# K-50 repair



## Michaelcookplum (May 1, 2011)

I have a k50 that when I turn it on (idle) it sounds like gears are grinding or bearings are shot. It will do that in forward or reverse. But when I run the snake(push handle down) the noise stops and it runs perfectly fine. It snakes drains just fine the only problem is it makes bad noises when I first turn it on. Anyone know who works on them or how to repaire it myself? Thanks!


----------



## SewerRatz (Apr 25, 2009)

Drop the motor, clean out all the muck. Grease all the beares real good with a Heavy Duty Marine, Boat & Trailer Grease. The noise you are hearing is the chuck bouncing around between the spinning shafts.


----------



## Michaelcookplum (May 1, 2011)

SewerRatz said:


> Drop the motor, clean out all the muck. Grease all the beares real good with a Heavy Duty Marine, Boat & Trailer Grease. The noise you are hearing is the chuck bouncing around between the spinning shafts.


Thanks rat


----------



## Michaelcookplum (May 1, 2011)

There is nothing more embarrassing then turning it on in front of customer and them hearing that noice!


----------



## UN1TED-WE-PLUMB (Oct 3, 2012)

Michaelcookplum said:


> There is nothing more embarrassing then turning it on in front of customer and them hearing that noice!

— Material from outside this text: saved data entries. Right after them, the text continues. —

(* ===== verification/OffchainVersions.v ===== *)
(** * Governance and versioned scripts

    Models [init_governance], [update_governance], [versioning_system.rs],
    [sign_tx.rs] and [assemble_and_submit_tx.rs] of
    [toolkit/smart-contracts/offchain/src], and the commands of
    [toolkit/smart-contracts/commands/src] that sign and assemble.  The version
    oracle of a chain keeps outputs at the address of its validator, each with a
    datum that names a script and with the script itself: the governance policy
    and the scripts of the reserve and the bridge. *)

From S2P Require Import Prelude Domain PlutusData ContractDatums McHash.
From S2P Require Import OffchainTx OffchainGovernance OffchainExample OffchainMap.

(** CBOR of transactions and of signatures of keys. *)
Class TxCodec := {
  TxCbor : Type;
  tx_to_bytes : Tx → TxCbor;
  tx_from_bytes : TxCbor → result OffchainError Tx;
  vkeywitness_to_bytes : bytes * bytes → bytes;
  vkeywitness_from_bytes : bytes → result OffchainError (bytes * bytes);
}.
Class TxCodecLaws `{!TxCodec} : Prop := {
  tx_bytes_roundtrip tx : tx_from_bytes (tx_to_bytes tx) = Ok tx;
  vkeywitness_bytes_roundtrip w : vkeywitness_from_bytes (vkeywitness_to_bytes w) = Ok w;
}.

(** ** Signing and assembling *)

Section Signing.
Context `{!Csl, !TxCodec} {L : Type} `{!Ogmios L} (delay : Z) (retries : nat).

Definition transaction_from_bytes (cbor : TxCbor) : result OffchainError Tx := tx_from_bytes cbor.
Definition vkey_witness_from_bytes (cbor : bytes) : result OffchainError (bytes * bytes) := vkeywitness_from_bytes cbor.

Definition sign_tx (tx : TxCbor) (payment_key : PrivateKey) : result OffchainError bytes :=
  transaction ← transaction_from_bytes tx;
  let tx_hash := blake2b_256 (body_to_bytes (body transaction)) in
  let signature := sign_bytes payment_key tx_hash in
  let vkey_witness := (to_public payment_key, signature) in
  Ok ([130; 0] ++ vkeywitness_to_bytes vkey_witness).

Definition add_witnesses (transaction : Tx) (witnesses : list (bytes * bytes)) : Tx :=
  mkTx (body transaction) (vkeys transaction ++ witnesses) (native_scripts transaction) (plutus_scripts transaction).

Definition assemble_and_submit_tx (transaction : Tx) (witnesses : list (bytes * bytes)) : Off L bytes :=
  let new_tx := add_witnesses transaction witnesses in
  tx_id ← (λ s, let '(s, r) := submit_transaction new_tx s in
                Ret (s, map_err (λ _, Anyhow "Submit assembled transaction request failed") r));
  _ ← await_tx_output delay retries tx_id;
  mret tx_id.

(** [AssembleAndSubmitCmd::execute] *)
Definition assemble_execute (transaction : TxCbor) (witnesses : list bytes) : Off L bytes :=
  transaction ← ds_lift (transaction_from_bytes transaction);
  witnesses ← ds_lift (mapM (M:=result OffchainError) (λ w, vkey_witness_from_bytes (drop 2 w)) witnesses);
  assemble_and_submit_tx transaction witnesses.
End Signing.

(** ** The version oracle *)

Record ScriptData := mkScriptData' {
  sc_name : string;
  sc_plutus_script : PlutusScript;
  sc_id : ScriptId;
}.

Section Versions.
Context `{!Csl, !Scripts} {L : Type} `{!Ogmios L}.
Context (generate_ed25519 : result OffchainError PrivateKey) (save_wallet_file : result OffchainError unit)
  (delay : Z) (retries : nat).

Abbreviation submit := (submit_or_create_tx_to_sign generate_ed25519 save_wallet_file delay retries).

(** [b"Version oracle"] *)
Definition version_oracle_asset_name : outcome bytes :=
  match asset_name_new [86; 101; 114; 115; 105; 111; 110; 32; 111; 114; 97; 99; 108; 101] with
  | Ok name => Ret name
  | Err _ => Panic
  end.

(** An output of the version oracle. *)
Definition version_output (version_oracle : PlutusScriptData) (id : Z) (script : Script) (ctx : TransactionContext) :
    outcome (result OffchainError TxOutput) :=
  let datum := version_oracle_datum_to_plutus (mkVersionOracleDatum id (script_hash (sd_policy version_oracle))) in
  let amount_builder := mkTxOutput (plutus_address (sd_validator version_oracle) (network ctx)) 0 ∅ (Some datum) (Some script) in
  name ← version_oracle_asset_name;
  ma ←? Ret (single_asset (script_hash (sd_policy version_oracle)) name 1);
  Ret (with_minimum_ada_and_asset amount_builder ma ctx).

(** *** Governance *)

Definition version_oracle_datum_output (version_oracle : PlutusScriptData) (multi_sig_policy : Script)
    (ctx : TransactionContext) : outcome (result OffchainError TxOutput) :=
  version_output version_oracle (script_id_u32 IdGovernancePolicy) multi_sig_policy ctx.

Definition multisig_script (governance_parameters : MultiSigParameters) : Script :=
  policy_script (as_simple_at_least_n governance_parameters).
Definition multisig_hash (governance_parameters : MultiSigParameters) : bytes :=
  native_script_hash (msp_threshold governance_parameters) (governance_authorities governance_parameters).

Definition init_governance_transaction (governance_parameters : MultiSigParameters) (genesis_utxo : OgmiosUtxo)
    (ctx : TransactionContext) (costs : Costs) : outcome (result OffchainError Tx) :=
  let multi_sig_policy := multisig_script governance_parameters in
  version_oracle ←? Ret (version_oracle_scripts (utxo_id_of genesis_utxo) (network ctx));
  config ←? Ret (get_builder_config ctx);
  name ← version_oracle_asset_name;
  units ← get_mint costs (sd_policy version_oracle);
  let b := add_mint_one_script_token (sd_policy version_oracle) name
    (oracle_redeemer_to_plutus (InitializeVersionOracle (script_id_u32 IdGovernancePolicy) (multisig_hash governance_parameters)))
    units (builder_new config) in
  output ←? version_oracle_datum_output version_oracle multi_sig_policy ctx;
  let b := add_output output b in
  inputs ←? Ret (add_regular_inputs [genesis_utxo] []);
  Ret (balance_update_and_build (set_inputs inputs b) ctx).

(** The hash of the transaction and the genesis UTXO. *)
Definition run_init_governance (governance_parameters : MultiSigParameters) (payment_key : PrivateKey)
    (genesis_utxo_id : option UtxoId) : Off L (bytes * UtxoId) :=
  ctx ← for_payment_key payment_key;
  let own_utxos := payment_key_utxos ctx in
  genesis_utxo ← ds_lift match genesis_utxo_id with
                         | None => ok_or (head own_utxos) (Anyhow "No UTXOs to choose from")
                         | Some utxo_id => ok_or (head (filter (λ u, utxo_id_of u = utxo_id) own_utxos))
                                             (Anyhow "Could not find genesis UTXO")
                         end;
  tx_id ← sign_submit_await delay retries id ctx (init_governance_transaction governance_parameters genesis_utxo ctx);
  mret (tx_id, utxo_id_of genesis_utxo).

Definition update_governance_tx (genesis_utxo : UtxoId) (governance_parameters : MultiSigParameters)
    (governance_data : GovernanceData) (costs : Costs) (ctx : TransactionContext) : outcome (result OffchainError Tx) :=
  let multi_sig_policy := multisig_script governance_parameters in
  version_oracle ←? Ret (version_oracle_scripts genesis_utxo (network ctx));
  config ←? Ret (get_builder_config ctx);
  b ← with_governance governance_data costs (builder_new config);
  output ←? version_oracle_datum_output version_oracle multi_sig_policy ctx;
  let b := add_output output b in
  units ← get_one_spend costs;
  inputs ←? Ret (add_script_utxo_input (gov_utxo governance_data) (sd_validator version_oracle)
                   (new_integer (script_id_u32 IdGovernancePolicy)) units []);
  balance_and_strip (set_inputs inputs b) ctx.

Definition run_update_governance (governance_parameters : MultiSigParameters) (payment_key : PrivateKey)
    (genesis_utxo_id : UtxoId) : Off L MultiSigSmartContractResult :=
  payment_ctx ← for_payment_key payment_key;
  governance_data ← governance_data_get genesis_utxo_id;
  submit governance_data payment_ctx (update_governance_tx genesis_utxo_id governance_parameters governance_data)
    "Update Governance".

(** *** Scripts *)

Definition init_script_tx (script : ScriptData) (version_oracle : PlutusScriptData) (governance : GovernanceData)
    (costs : Costs) (ctx : TransactionContext) : outcome (result OffchainError Tx) :=
  config ←? Ret (get_builder_config ctx);
  name ← version_oracle_asset_name;
  units ← get_mint costs (sd_policy version_oracle);
  let b := add_mint_one_script_token (sd_policy version_oracle) name
    (oracle_redeemer_to_plutus (MintVersionOracle (script_id_u32 (sc_id script)) (script_hash (sc_plutus_script script))))
    units (builder_new config) in
  output ←? version_output version_oracle (script_id_u32 (sc_id script)) (ScriptPlutus (sc_plutus_script script)) ctx;
  b ← with_governance governance costs (add_output output b);
  balance_and_strip b ctx.

Definition update_script_tx (script : ScriptData) (version_oracle : PlutusScriptData) (old_versioned_utxo : OgmiosUtxo)
    (governance : GovernanceData) (costs : Costs) (ctx : TransactionContext) : outcome (result OffchainError Tx) :=
  config ←? Ret (get_builder_config ctx);
  units ← get_one_spend costs;
  inputs ←? Ret (add_script_utxo_input old_versioned_utxo (sd_validator version_oracle)
                   (new_integer (script_id_u32 (sc_id script))) units []);
  let b := set_inputs inputs (builder_new config) in
  output ←? version_output version_oracle (script_id_u32 (sc_id script)) (ScriptPlutus (sc_plutus_script script)) ctx;
  b ← with_governance governance costs (add_output output b);
  balance_and_strip b ctx.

It just means you've been working hard:thumbsup:


----------



## gear junkie (Jun 20, 2008)

Mine sounds like that and I just figured it was normal. Guess I know what i'll be doing when I get a chance.


----------



## 89plumbum (May 14, 2011)

gear junkie said:


> Mine sounds like that and I just figured it was normal. Guess I know what i'll be doing when I get a chance.


Mine too.


----------